# WHAT IS EXPECTED:
Scan the records beneath this line for the line holding "Err (msg : string)" and the line holding "Definition ltb : float64", then transcribe exactly those two and all lines between.

(Stored dataset items)
*** Begin section ***
(** * A shallow embedding of the calculator's expression engine

    The Go packages [calculator], [utils] and [parser] are embedded as
    executable Rocq functions:

    - [float64] is IEEE-754 binary64 as specified by [SpecFloat]
      (53 bits of precision, round to nearest even);
    - Go strings are [string]s, i.e. sequences of bytes; tokens are
      [list string];
    - the shared mutable [Calculator] and [Parser] objects are threaded
      explicitly: a method that mutates its receiver returns the new one;
    - a Go [(float64, error)] pair is a [result]: [Ok v], [Err msg] with the
      text of the Go error, or [Diverge] where the Go loop does not return;
    - the functions of Go's [math] package whose value is not fixed by the
      language (sin, exp, pow, ...) are fields of a record [GoMath] over which
      every definition and theorem of the engine is parametric. *)

From Stdlib Require Import ZArith Bool List String Ascii Lia.
From Stdlib Require Import Floats.SpecFloat.
From Stdlib Require Import Numbers.DecimalString.
From Stdlib Require Import Sorting.Permutation.
Import ListNotations.

Local Open Scope string_scope.
Local Open Scope Z_scope.

(** ** Results *)

Inductive result (A : Type) : Type :=
| Ok (a : A)
| Err (msg : string)
| Diverge.
Arguments Ok {A} a.
Arguments Err {A} msg.
Arguments Diverge {A}.

Definition is_Ok {A} (r : result A) : bool :=
  match r with Ok _ => true | _ => false end.

Definition is_Err {A} (r : result A) : bool :=
  match r with Err _ => true | _ => false end.

Definition bind {A B} (r : result A) (f : A -> result B) : result B :=
  match r with
  | Ok a => f a
  | Err m => Err m
  | Diverge => Diverge
  end.

(** A run-time panic, as an error whose text starts with [panic: ]. *)
Definition panic {A} (msg : string) : result A := Err ("panic: " ++ msg).

(** Go's [int] on a 64-bit platform: the value a result wraps to. *)
Definition wrap64 (n : Z) : Z := (n + 2 ^ 63) mod 2 ^ 64 - 2 ^ 63.

(** ** float64 *)

Module F64.

Definition float64 := spec_float.
Definition prec : Z := 53.
Definition emax : Z := 1024.

Definition add : float64 -> float64 -> float64 := SFadd prec emax.
Definition sub : float64 -> float64 -> float64 := SFsub prec emax.
Definition mul : float64 -> float64 -> float64 := SFmul prec emax.
Definition div : float64 -> float64 -> float64 := SFdiv prec emax.
Definition neg : float64 -> float64 := SFopp.
Definition eqb : float64 -> float64 -> bool := SFeqb.
Definition ltb : float64 -> float64 -> bool := SFltb.
Definition leb : float64 -> float64 -> bool := SFleb.
Definition gtb (x y : float64) : bool := SFltb y x.
Definition neqb (x y : float64) : bool := negb (SFeqb x y).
*** End section ***
# EXERCISE OUTPUT:
| Err (msg : string)
| Diverge.
Arguments Ok {A} a.
Arguments Err {A} msg.
Arguments Diverge {A}.

Definition is_Ok {A} (r : result A) : bool :=
  match r with Ok _ => true | _ => false end.

Definition is_Err {A} (r : result A) : bool :=
  match r with Err _ => true | _ => false end.

Definition bind {A B} (r : result A) (f : A -> result B) : result B :=
  match r with
  | Ok a => f a
  | Err m => Err m
  | Diverge => Diverge
  end.

(** A run-time panic, as an error whose text starts with [panic: ]. *)
Definition panic {A} (msg : string) : result A := Err ("panic: " ++ msg).

(** Go's [int] on a 64-bit platform: the value a result wraps to. *)
Definition wrap64 (n : Z) : Z := (n + 2 ^ 63) mod 2 ^ 64 - 2 ^ 63.

(** ** float64 *)

Module F64.

Definition float64 := spec_float.
Definition prec : Z := 53.
Definition emax : Z := 1024.

Definition add : float64 -> float64 -> float64 := SFadd prec emax.
Definition sub : float64 -> float64 -> float64 := SFsub prec emax.
Definition mul : float64 -> float64 -> float64 := SFmul prec emax.
Definition div : float64 -> float64 -> float64 := SFdiv prec emax.
Definition neg : float64 -> float64 := SFopp.
Definition eqb : float64 -> float64 -> bool := SFeqb.
Definition ltb : float64 -> float64 -> bool := SFltb.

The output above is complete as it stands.